Dataset entries:
---------------

Example isoformat_whole_second :
  isoformat (Datetime.mk 2024 3 15 9 30 0 0 eq_refl) = "2024-03-15T09:30:00".
Proof. reflexivity. Qed.

Example isoformat_microseconds :
  isoformat (Datetime.mk 987 12 31 23 59 59 42 eq_refl)
  = "0987-12-31T23:59:59.000042".
Proof. reflexivity. Qed.

Example decimal_ten_digits : decimal 1234567890 = "1234567890".
Proof. reflexivity. Qed.

Example timestamp_syntax_rejects :
  timestamp_syntax "2024-03-15 09:30:00" = false
  ∧ timestamp_syntax "2024-3-15T09:30:00" = false
  ∧ timestamp_syntax "2024-03-15T09:30:00.25" = false
  ∧ timestamp_syntax "2024-03-15T09:30:00Z" = false.
Proof. by split_and!. Qed.

End Timestamps.

(** ** The monad *)

Section BridgeFacts.
Context `{Env : Environment}.

Lemma bind_run {A B} (m : M A) (k : A → M B) (σ : state) :
  (m ≫= k) σ =
  match m σ with
  | (Ok a, σ') => k a σ'
  | (Raise e, σ') => (Raise e, σ')
  end.
Proof. reflexivity. Qed.

Lemma bind_ok {A B} (m : M A) (k : A → M B) (σ σ' : state) a :
  m σ = (Ok a, σ') → (m ≫= k) σ = k a σ'.
Proof. intros H. by rewrite bind_run, H. Qed.

Lemma bind_raise {A B} (m : M A) (k : A → M B) (σ σ' : state) e :
  m σ = (Raise e, σ') → (m ≫= k) σ = (Raise e, σ').
Proof. intros H. by rewrite bind_run, H. Qed.

Lemma state_eta (σ : state) :
  State (heap σ) (bridges σ) (_bridge σ) (world σ) (trace σ) = σ.
Proof. by destruct σ. Qed.

Lemma new_events_app (σ σ' : state) evs :
  trace σ' = trace σ ++ evs → new_events σ σ' = evs.
Proof. intros H. unfold new_events. rewrite H. apply drop_app_length. Qed.

(** ** The loop over the records *)

(** One iteration: a new dictionary holding the stamped fields, one
    reading of the clock, nothing else. *)
Lemma add_metadata_run source_id data_rows record (σ : state) :
  add_metadata source_id data_rows record σ =
  let row := fresh (dom (heap σ)) in
  (Ok (data_rows ++ [row]),
   State
     (<[row := stamp source_id (utcnow (world σ)).1
                 (deref (heap σ) (data record))]> (heap σ))
     (bridges σ) (_bridge σ) (utcnow (world σ)).2
     (trace σ ++ [UtcnowCall (utcnow (world σ)).1])).
Proof.
  unfold add_metadata, dict_copy, dict_setitem, datetime_utcnow.
  unfold mbind, M_bind, mret, M_ret. simpl.
  destruct (utcnow (world σ)) as [t w] eqn:Ht. simpl.
  unfold set_heap, stamp, deref. simpl.
  rewrite !lookup_insert_eq. simpl. rewrite !insert_insert_eq.
  reflexivity.
Qed.

Lemma read_clock_S n w :
  read_clock (S n) w =
  ((utcnow w).1 :: (read_clock n (utcnow w).2).1,
   (read_clock n (utcnow w).2).2).
Proof.
  simpl. destruct (utcnow w) as [t w']. simpl.
  by destruct (read_clock n w').
Qed.

Lemma length_read_clock n w : length (read_clock n w).1 = n.
Proof.
  revert w. induction n as [|n IH]; intros w; [done|].
  rewrite read_clock_S. simpl. by rewrite IH.
Qed.

(** The whole loop.  The rows are new dictionaries, so every dictionary
    that existed before keeps its contents; the [i]-th row holds the fields
    of the [i]-th record stamped with the [i]-th reading of the clock. *)
Lemma for_each_add_metadata source_id rs : ∀ acc (σ : state),
  ∃ ls h',
    for_each (add_metadata source_id) rs acc σ =
      (Ok (acc ++ ls),
       State h' (bridges σ) (_bridge σ)
         (read_clock (length rs) (world σ)).2
         (trace σ ++ (UtcnowCall <$> (read_clock (length rs) (world σ)).1)))
    ∧ heap σ ⊆ h'
    ∧ length ls = length rs
    ∧ ((∀ r, r ∈ rs → is_Some (heap σ !! data r)) →
       deref h' <$> ls =
       zip_with (stamp source_id) (read_clock (length rs) (world σ)).1
         ((λ r, deref (heap σ) (data r)) <$> rs)).
Proof.
  induction rs as [|r rs IH]; intros acc σ.
  - exists [], (heap σ). simpl. rewrite !app_nil_r, state_eta. done.
  - cbn [for_each]. rewrite bind_run, add_metadata_run. cbv zeta.
    set (row := fresh (dom (heap σ))).
    set (t := (utcnow (world σ)).1).
    set (h1 := <[row := stamp source_id t (deref (heap σ) (data r))]> (heap σ)).
    set (σ1 := State h1 _ _ _ _).
    destruct (IH (acc ++ [row]) σ1) as (ls & h' & Hrun & Hsub & Hlen & Hrows).
    assert (Hrow : heap σ !! row = None).
    { apply not_elem_of_dom, is_fresh. }
    assert (Hsub1 : heap σ ⊆ h1) by by apply insert_subseteq.
    exists (row :: ls), h'. rewrite Hrun. subst σ1. cbn [length].
    rewrite read_clock_S.
    cbn [fst snd heap bridges _bridge world trace] in *. fold t.
    rewrite fmap_cons, <- !(assoc_L (++)).
    split_and!; [done|by etrans|by rewrite Hlen|].
    intros Hwf. rewrite !fmap_cons. cbn [zip_with]. f_equal.
    + unfold deref at 1.
      rewrite (lookup_weaken h1 h' row _ (lookup_insert_eq _ _ _) Hsub).
      done.
    + rewrite Hrows.
      * f_equal. apply list_fmap_ext. intros i r' Hr'.
        destruct (Hwf r') as [d Hd].
        { apply elem_of_cons. right. by eapply list_elem_of_lookup_2. }
        unfold deref, h1. rewrite lookup_insert_ne; [done|].
        intros Heq. rewrite <- Heq in Hd. congruence.
      * intros r' Hr'. destruct (Hwf r') as [d Hd].
        { apply elem_of_cons. by right. }
        exists d. by eapply lookup_weaken.
Qed.

(** ** The conversion of the result *)

Lemma reshape_run source_id result (σ : state) :
  ∃ df h',
    reshape source_id result σ =
      (Ok df,
       State h' (bridges σ) (_bridge σ)
         (read_clock (length (records result)) (world σ)).2
         (trace σ
            ++ (UtcnowCall <$> (read_clock (length (records result)) (world σ)).1)))
    ∧ heap σ ⊆ h'
    ∧ n_rows df = length (records result)
    ∧ ((∀ r, r ∈ records result → is_Some (heap σ !! data r)) →
       df = pd_DataFrame (stamped_rows source_id σ result)).
Proof.
  unfold reshape, stamped_rows, record_fields.
  destruct (records result) as [|r rs] eqn:Hrs.
  - exists (pd_DataFrame []), (heap σ). simpl.
    rewrite app_nil_r, state_eta. done.
  - destruct (for_each_add_metadata source_id (r :: rs) [] σ)
      as (ls & h' & Hrun & Hsub & Hlen & Hrows).
    exists (pd_DataFrame (deref h' <$> ls)), h'.
    rewrite (bind_ok _ _ _ _ _ Hrun).
    split_and!; [done|done| |].
    + unfold n_rows. simpl. by rewrite length_fmap.
    + intros Hwf. by rewrite Hrows.
Qed.

(** ** The calls that lead to the result *)

Ltac unfold_acquire :=
  unfold acquire, _create_source_config, call_SourceConfig, registry,
    call_get_registry, call_create_source, call_fetch, external, gets, modify;
  unfold mbind, M_bind, mret, M_ret; simpl.

(* Case analysis on what each external call of [acquire] produced. *)
Ltac external_cases :=
  repeat match goal with
    | |- context [SourceConfig_new ?kw ?w] =>
        destruct (SourceConfig_new kw w) as [[?|?] ?]; simpl
    | |- context [bridges ?σ !! ?self] =>
        destruct (bridges σ !! self) as [[[?|]]|]; simpl
    | |- context [get_registry ?w] =>
        destruct (get_registry w) as [[?|?] ?]; simpl
    | |- context [create_source ?reg ?cfg ?w] =>
        destruct (create_source reg cfg w) as [[?|?] ?]; simpl
    | |- context [source_fetch ?src ?p ?wh] =>
        destruct (source_fetch src p wh) as [? [? ?]] eqn:?; simpl
    end.

Lemma acquire_run self source_id source_type config primary_keys incremental
    fetch_kwargs (σ : state) :
  let kw := SourceConfig.mk source_id source_id source_type config
              primary_keys incremental in
  let r := acquire self source_id source_type config primary_keys incremental
             fetch_kwargs σ in
  ∃ evs,
    trace r.2 = trace σ ++ evs
    ∧ acquire_events kw (fetch_kwargs ∪ config) evs (raised r.1)
    ∧ _bridge r.2 = _bridge σ.
Proof.
  intros kw r. subst r. unfold_acquire. fold kw.
  external_cases; rewrite <- ?(assoc_L (++));
    (eexists; split_and!; [done| |done]);
    first [ apply ae_config
          | apply ae_registry
          | apply (ae_create _ _ []); constructor
          | apply (ae_create _ _ [GetRegistryCall None]); constructor
          | apply (ae_fetch _ _ []); constructor
          | apply (ae_fetch _ _ [GetRegistryCall None]); constructor ].
Qed.

(** A result that [acquire] returns was returned by a fetch: its records
    refer to dictionaries of the store. *)
Lemma acquire_allocated self source_id source_type config primary_keys
    incremental fetch_kwargs (σ σ1 : state) result :
  acquire self source_id source_type config primary_keys incremental
    fetch_kwargs σ = (Ok result, σ1) →
  ∀ r, r ∈ records result → is_Some (heap σ1 !! data r).
Proof.
  unfold_acquire.
  external_cases; intros; simplify_eq/=; by eapply source_fetch_allocated.
Qed.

---------------

EXERCISE BRIEF: From the data, collect all lines where the string "incremental" appears.

FINISHED TASK:
Lemma acquire_run self source_id source_type config primary_keys incremental
              primary_keys incremental in
  let r := acquire self source_id source_type config primary_keys incremental
    incremental fetch_kwargs (σ σ1 : state) result :
  acquire self source_id source_type config primary_keys incremental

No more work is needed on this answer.